--- Record excerpts Enclosed Below ---

(* ===== verification/Inet.v ===== *)
(** * Address texts, [net/mbedtls_port/inet_pton.c]

    The two parsers as recursion over the C string, and an independent
    definition of dotted quads that the IPv4 parser agrees with. *)
From S2P Require Import Prelude Bytes Text.

Definition AF_INET : Z := 2.
Definition AF_INET6 : Z := 10.

(** ** IPv4 *)
(** The loop: [dst] holds the octets stored so far, so [oct] is its length. *)
Fixpoint ipv4_loop (dst : list Z) (v : Z) (saw : bool) (p : list Z) : option (list Z) :=
  match p with
  | [] => if negb (Z.of_nat (length dst) =? 3) || negb saw then None else Some (dst ++ [u8 v])
  | c :: p' =>
      if is_digit c then
        let v := v * 10 + (c - 48) in
        if 255 <? v then None else ipv4_loop dst v true p'
      else if c =? 46 then
        if negb saw then None
        else if 3 <=? Z.of_nat (length dst) then None
        else ipv4_loop (dst ++ [u8 v]) 0 false p'
      else None
  end.

Definition parse_ipv4 (src : list Z) : option (list Z) := ipv4_loop [] 0 false (cstr src).

(** ** IPv6 *)
Definition hex_val (c : Z) : Z :=
  if is_digit c then c - 48
  else if (97 <=? c) && (c <=? 102) then 10 + c - 97
  else if (65 <=? c) && (c <=? 70) then 10 + c - 65
  else -1.

(** [while (chars < 4 && hex_val( *p) >= 0)]: the value, the characters read, the rest. *)
Fixpoint read_group (left : nat) (v : Z) (chars : Z) (p : list Z) : Z * Z * list Z :=
  match left, p with
  | S k, c :: p' => if 0 <=? hex_val c then read_group k (v * 16 + hex_val c) (chars + 1) p'
                    else (v, chars, p)
  | _, _ => (v, chars, p)
  end.

(** What a round of the main loop does: [Accept] leaves it at the end of the text. *)
Inductive verdict : Type :=
| Accept (parts : list Z) (dbl : Z)
| Reject
| OutOfFuel.

Fixpoint ipv6_loop (fuel : nat) (parts : list Z) (dbl : Z) (p : list Z) : verdict :=
  match p with
  | [] => Accept parts dbl
  | c :: p1 =>
      match fuel with
      | O => OutOfFuel
      | S fuel' =>
          let n_parts := Z.of_nat (length parts) in
          if n_parts =? 8 then Reject
          else if c =? 58 then
            if n_parts =? 0 then
              if negb (peek p1 =? 58) then Reject else ipv6_loop fuel' parts 0 (tail p1)
            else if peek p1 =? 58 then
              if negb (dbl =? -1) then Reject else ipv6_loop fuel' parts n_parts (tail p1)
            else Reject
          else
            let '(v, chars, q) := read_group 4 0 0 p in
            if chars =? 0 then Reject
            else if peek q =? 58 then
              if peek (tail q) =? 0 then Reject else ipv6_loop fuel' (parts ++ [v]) dbl q
            else if negb (peek q =? 0) then Reject
            else ipv6_loop fuel' (parts ++ [v]) dbl q
      end
  end.

Definition part_bytes (v : Z) : list Z := [u8 (Z.shiftr v 8); Z.land v 255].

(** The 16 bytes from the groups; [dbl] says where the zeros go. *)
Definition ipv6_bytes (parts : list Z) (dbl : Z) : option (list Z) :=
  let n := Z.of_nat (length parts) in
  if dbl =? -1 then
    if negb (n =? 8) then None else Some (flat_map part_bytes parts)
  else if 7 <? n then None
  else Some (flat_map part_bytes (take (Z.to_nat dbl) parts) ++
             replicate (Z.to_nat (2 * (8 - n))) 0 ++
             flat_map part_bytes (drop (Z.to_nat dbl) parts)).

(** Each round of the loop takes at least one character. *)
Definition parse_ipv6 (src : list Z) : option (list Z) :=
  match ipv6_loop (length (cstr src)) [] (-1) (cstr src) with
  | Accept parts dbl => ipv6_bytes parts dbl
  | _ => None
  end.

(** [-1] with [errno], or the parser's answer. *)
Definition inet_pton (af : Z) (src : option (list Z)) : Z * option (list Z) :=
  match src with
  | None => (-1, None)
  | Some s =>
      let answer r := match r with Some b => (1, Some b) | None => (0, None) end in
      if af =? AF_INET then answer (parse_ipv4 s)
      else if af =? AF_INET6 then answer (parse_ipv6 s)
      else (-1, None)
  end.

(** ** Dotted quads *)
(** The fields between dots, the first one starting with [f]. *)
Fixpoint fields (f : list Z) (s : list Z) : list (list Z) :=
  match s with
  | [] => [f]
  | c :: s' => if c =? 46 then f :: fields [] s' else fields (f ++ [c]) s'
  end.

(** A decimal number up to 255, leading zeros allowed. *)
Definition octet (f : list Z) : bool :=
  negb (bool_decide (f = [])) && forallb is_digit f && (dec_value f <=? 255).

Definition quad_of (fs : list (list Z)) : option (list Z) :=
  if (Z.of_nat (length fs) =? 4) && forallb octet fs then Some (dec_value <$> fs) else None.

Definition dotted_quad (s : list Z) : option (list Z) := quad_of (fields [] s).

Lemma fields_head s : forall f, exists g fs, fields f s = (f ++ g) :: fs.
Proof.
  induction s as [|c s IH]; intros f; cbn; [exists [], []; by rewrite app_nil_r|].
  destruct (c =? 46); [exists [], (fields [] s); by rewrite app_nil_r|].
  destruct (IH (f ++ [c])) as (g & fs & ->). exists (c :: g), fs. by rewrite <- app_assoc.
Qed.

Lemma fields_cons s f : exists g fs, fields f s = g :: fs.
Proof. destruct (fields_head s f) as (g & fs & ->). eauto. Qed.

(** A field that starts with an overlong number or a strange character is no octet. *)
Lemma octet_prefix f g : octet (f ++ g) = true -> forallb is_digit f = true /\ dec_value f <= 255.
Proof.
  unfold octet. rewrite !andb_true_iff, forallb_app, andb_true_iff. intros [[_ [Hf Hg]] Hv].
  split; [done|]. apply Z.leb_le in Hv. unfold dec_value in *. rewrite fold_left_app in Hv.
  etrans; [|exact Hv]. apply dec_fold_mono; [by apply digits_forallb|]. by apply dec_value_nonneg, digits_forallb.
Qed.

Lemma quad_bad pre f fs : octet f = false -> quad_of (pre ++ f :: fs) = None.
Proof. intros Hf. unfold quad_of. rewrite forallb_app. cbn. rewrite Hf, !andb_false_r. done. Qed.

Lemma u8_octet v : 0 <= v <= 255 -> u8 v = v.
Proof. intros Hv. apply u8_small. lia. Qed.

(** The loop with the fields [pre] behind it and the digits [f] of the current one. *)
Lemma ipv4_loop_fields p : forall pre f,
  forallb octet pre = true -> forallb is_digit f = true -> dec_value f <= 255 ->
  (length pre <= 3)%nat ->
  ipv4_loop (dec_value <$> pre) (dec_value f) (negb (bool_decide (f = []))) p =
  quad_of (pre ++ fields f p).
Proof.
  induction p as [|c p IH]; intros pre f Hpre Hf Hv Hlen; cbn [ipv4_loop fields].
  - rewrite negb_involutive, length_fmap. unfold quad_of. rewrite length_app, forallb_app, Hpre.
    cbn [length forallb]. unfold octet at 1. rewrite Hf, (proj2 (Z.leb_le _ _)) by done.
    rewrite u8_octet by (split; [by apply dec_value_nonneg, digits_forallb|done]).
    rewrite fmap_app. cbn [fmap list_fmap].
    destruct (bool_decide (f = [])); cbn; rewrite ?orb_true_r, ?andb_false_r, ?andb_true_r, ?orb_false_r; [done|].
    destruct (Z.eqb_spec (Z.of_nat (length pre)) 3), (Z.eqb_spec (Z.of_nat (length pre + 1)) 4); cbn; done || lia.
  - destruct (is_digit c) eqn:Hc.
    { assert ((c =? 46) = false) as -> by (unfold is_digit in Hc; lia).
      replace (dec_value f * 10 + (c - 48)) with (dec_value (f ++ [c])) by apply dec_value_snoc.
      destruct (Z.ltb_spec 255 (dec_value (f ++ [c]))) as [Hbig|Hok].
      - destruct (fields_head p (f ++ [c])) as (g & fs & ->). rewrite quad_bad; [done|].
        destruct (octet ((f ++ [c]) ++ g)) eqn:Ho; [|done]. apply octet_prefix in Ho. lia.
      - rewrite <- (IH pre (f ++ [c])); [|done|rewrite forallb_app; cbn; by rewrite Hf, Hc|done|done].
        by rewrite bool_decide_eq_false_2 by (by intros [_ ?]%app_eq_nil). }
    destruct (Z.eqb_spec c 46) as [->|Hdot].
    + destruct (bool_decide_reflect (f = [])) as [->|Hne]; cbn [negb]; [by rewrite quad_bad|].
      rewrite length_fmap. assert (Ho : octet f = true).
      { unfold octet. rewrite Hf, bool_decide_eq_false_2, (proj2 (Z.leb_le _ _)) by done. done. }
      destruct (Z.leb_spec 3 (Z.of_nat (length pre))).
      * destruct (fields_cons p []) as (g & fs & ->). unfold quad_of. rewrite length_app.
        cbn [length]. rewrite (proj2 (Z.eqb_neq _ _)) by lia. done.
      * rewrite u8_octet by (split; [by apply dec_value_nonneg, digits_forallb|done]).
        change ([dec_value f]) with (dec_value <$> [f]). rewrite <- fmap_app.
        etransitivity; [apply (IH (pre ++ [f]) []); [|done|done|]|by rewrite <- app_assoc].
        -- rewrite forallb_app. cbn. by rewrite Hpre, Ho.
        -- rewrite length_app. cbn. lia.
    + destruct (fields_head p (f ++ [c])) as (g & fs & ->). rewrite quad_bad; [done|].
      destruct (octet ((f ++ [c]) ++ g)) eqn:Ho; [|done]. apply octet_prefix in Ho as [Hd _].
      rewrite forallb_app in Hd. cbn in Hd. rewrite Hc, andb_false_r in Hd. done.
Qed.

(** [inet_pton] on [AF_INET] accepts exactly the dotted quads, four decimal
    numbers up to 255 between dots, and returns their values. *)
Theorem ipv4_is_dotted_quad s :
  inet_pton AF_INET (Some s) =
  match dotted_quad (cstr s) with Some b => (1, Some b) | None => (0, None) end.
Proof.
  cbn [inet_pton AF_INET Z.eqb Pos.eqb]. unfold parse_ipv4, dotted_quad.
  assert (E : ipv4_loop [] 0 false (cstr s) = quad_of (fields [] (cstr s))).
  { apply (ipv4_loop_fields (cstr s) [] []); [done|done|done|cbn; lia]. }
  by rewrite E.
Qed.

(** ** The IPv6 loop *)
Lemma read_group_rest left : forall v n p,
  let '(_, m, q) := read_group left v n p in
  n <= m /\ (m = n -> q = p) /\ (length q + Z.to_nat (m - n) = length p)%nat.
Proof.
  induction left as [|k IH]; intros v n p; cbn [read_group]; [repeat split; lia|].
  destruct p as [|c p]; [repeat split; lia|].
  destruct (0 <=? hex_val c); [|repeat split; lia]. specialize (IH (v * 16 + hex_val c) (n + 1) p).
  destruct (read_group k _ _ p) as [[v' m] q]. destruct IH as (? & _ & ?). cbn [length].
  split; [lia|]. split; [lia|]. lia.
Qed.

(** The fuel is never used up: every round takes a character. *)
Lemma ipv6_loop_fuel fuel : forall parts dbl p,
  (length p <= fuel)%nat -> ipv6_loop fuel parts dbl p <> OutOfFuel.
Proof.
  induction fuel as [|f IH]; intros parts dbl p Hp; destruct p as [|c p]; try done; [cbn in Hp; lia|].
  cbn [ipv6_loop]. cbv zeta.
  assert (Htl : (length (tail p) <= f)%nat) by (destruct p; cbn in *; lia).
  pose proof (read_group_rest 4 0 0 (c :: p)) as Hr.
  destruct (read_group 4 0 0 (c :: p)) as [[v n] q]. destruct Hr as (Hn & _ & Hlen).
  destruct (_ =? 8); [done|]. destruct (c =? 58).
  - destruct (_ =? 0); [destruct (negb _); [done|by apply IH]|].
    destruct (_ =? 58); [|done]. destruct (negb _); [done|by apply IH].
  - destruct (Z.eqb_spec n 0) as [|Hne]; [done|].
    assert (Hq : (length q <= f)%nat) by (cbn [length] in *; lia).
    destruct (_ =? 58); [destruct (_ =? 0); [done|by apply IH]|].
    destruct (negb _); [done|by apply IH].
Qed.

(** Up to four hex digits are read as one group. *)
Lemma read_group_app g rest : forall left v n, (length g <= left)%nat ->
  Forall (fun c => 0 <= hex_val c) g -> hex_val (peek rest) < 0 ->
  exists w, read_group left v n (g ++ rest) = (w, n + Z.of_nat (length g), rest).
Proof.
  induction g as [|c g IH]; intros left v n Hl Hg Hr; cbn [app length].
  - exists v. rewrite Z.add_0_r. destruct left; [done|]. destruct rest as [|c rest]; [done|]. cbn [read_group].
    cbn in Hr. by rewrite (proj2 (Z.leb_gt _ _)) by lia.
  - apply Forall_cons in Hg as [Hc Hg]. destruct left as [|left]; [cbn in Hl; lia|]. cbn [read_group].
    rewrite (proj2 (Z.leb_le _ _)) by done.
    destruct (IH left (v * 16 + hex_val c) (n + 1)) as [w ->]; [cbn in Hl; lia|done|done|].
    exists w. do 2 f_equal. lia.
Qed.

Lemma hex_val_colon : hex_val 58 = -1.
Proof. reflexivity. Qed.

(** [inet_pton] on [AF_INET6] rejects every address whose first group is
    followed by a single colon, as in eight groups between colons. *)
Theorem ipv6_single_colon_rejected g c rest :
  (1 <= length g <= 4)%nat -> Forall (fun x => 0 <= hex_val x) g -> c <> 58 ->
  inet_pton AF_INET6 (Some (g ++ 58 :: c :: rest)) = (0, None).
Proof.
  intros Hl Hg Hc. cbn [inet_pton AF_INET AF_INET6 Z.eqb Pos.eqb]. unfold parse_ipv6.
  assert (Hz : Forall (fun x => x <> 0 /\ x <> 58) g).
  { eapply Forall_impl; [exact Hg|]. intros x Hx. split; intros ->; cbn in Hx; lia. }
  assert (Hcs : exists r, cstr (g ++ 58 :: c :: rest) = g ++ 58 :: r /\ peek r <> 58).
  { exists (cstr (c :: rest)). split.
    - clear -Hz. induction Hz as [|x g [Hx _] _ IH]; [done|]. cbn [app cstr].
      rewrite (proj2 (Z.eqb_neq x 0)) by done. by rewrite IH.
    - cbn [cstr]. destruct (c =? 0); [done|]. done. }
  destruct Hcs as (r & -> & Hr).
  assert (Hlen : exists f, length (g ++ 58 :: r) = S (S f)).
  { destruct g as [|x g]; [cbn in Hl; lia|]. rewrite length_app. cbn. exists (length g + length r)%nat. lia. }
  destruct Hlen as [f ->]. destruct g as [|x g]; [cbn in Hl; lia|].
  apply Forall_cons in Hz as [[_ Hx] _]. cbn [app ipv6_loop length]. change (Z.of_nat 0) with 0.
  cbn [Z.eqb]. rewrite (proj2 (Z.eqb_neq x 58)) by done.
  destruct (read_group_app (x :: g) (58 :: r) 4 0 0) as [w E]; [lia|done|cbn; lia|].
  change ((x :: g) ++ 58 :: r) with (x :: g ++ 58 :: r) in E. rewrite E. cbn [peek tail Z.eqb Pos.eqb].
  rewrite (proj2 (Z.eqb_neq (0 + Z.of_nat (length (x :: g))) 0)) by (cbn [length]; lia).
  destruct (peek r =? 0); [done|]. cbn [ipv6_loop app length]. change (Z.of_nat 1) with 1. cbn [Z.eqb Pos.eqb].
  by rewrite (proj2 (Z.eqb_neq (peek r) 58)) by done.
Qed.

Lemma ipv6_single_colon_rejected_witness :
  inet_pton AF_INET6 (Some (str "2001:db8:0:0:0:0:0:1")) = (0, None) /\
  inet_pton AF_INET6 (Some (str "::1")) = (1, Some (replicate 15 0 ++ [1])).
Proof.
  split; [|reflexivity].
  apply (ipv6_single_colon_rejected (str "2001") 100 (str "b8:0:0:0:0:0:1")); [cbn; lia| |done].
  repeat (constructor; [discriminate|]). constructor.
Defined.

--- End of Enclosed Record excerpts ---

◆ **Required work**
Begin at the line above that has "(** Up to four" and stop after the line that has "(1 <= length", copying each line exactly and adding nothing else.

◆ **Completed task**
(** Up to four hex digits are read as one group. *)
Lemma read_group_app g rest : forall left v n, (length g <= left)%nat ->
  Forall (fun c => 0 <= hex_val c) g -> hex_val (peek rest) < 0 ->
  exists w, read_group left v n (g ++ rest) = (w, n + Z.of_nat (length g), rest).
Proof.
  induction g as [|c g IH]; intros left v n Hl Hg Hr; cbn [app length].
  - exists v. rewrite Z.add_0_r. destruct left; [done|]. destruct rest as [|c rest]; [done|]. cbn [read_group].
    cbn in Hr. by rewrite (proj2 (Z.leb_gt _ _)) by lia.
  - apply Forall_cons in Hg as [Hc Hg]. destruct left as [|left]; [cbn in Hl; lia|]. cbn [read_group].
    rewrite (proj2 (Z.leb_le _ _)) by done.
    destruct (IH left (v * 16 + hex_val c) (n + 1)) as [w ->]; [cbn in Hl; lia|done|done|].
    exists w. do 2 f_equal. lia.
Qed.

Lemma hex_val_colon : hex_val 58 = -1.
Proof. reflexivity. Qed.

(** [inet_pton] on [AF_INET6] rejects every address whose first group is
    followed by a single colon, as in eight groups between colons. *)
Theorem ipv6_single_colon_rejected g c rest :
  (1 <= length g <= 4)%nat -> Forall (fun x => 0 <= hex_val x) g -> c <> 58 ->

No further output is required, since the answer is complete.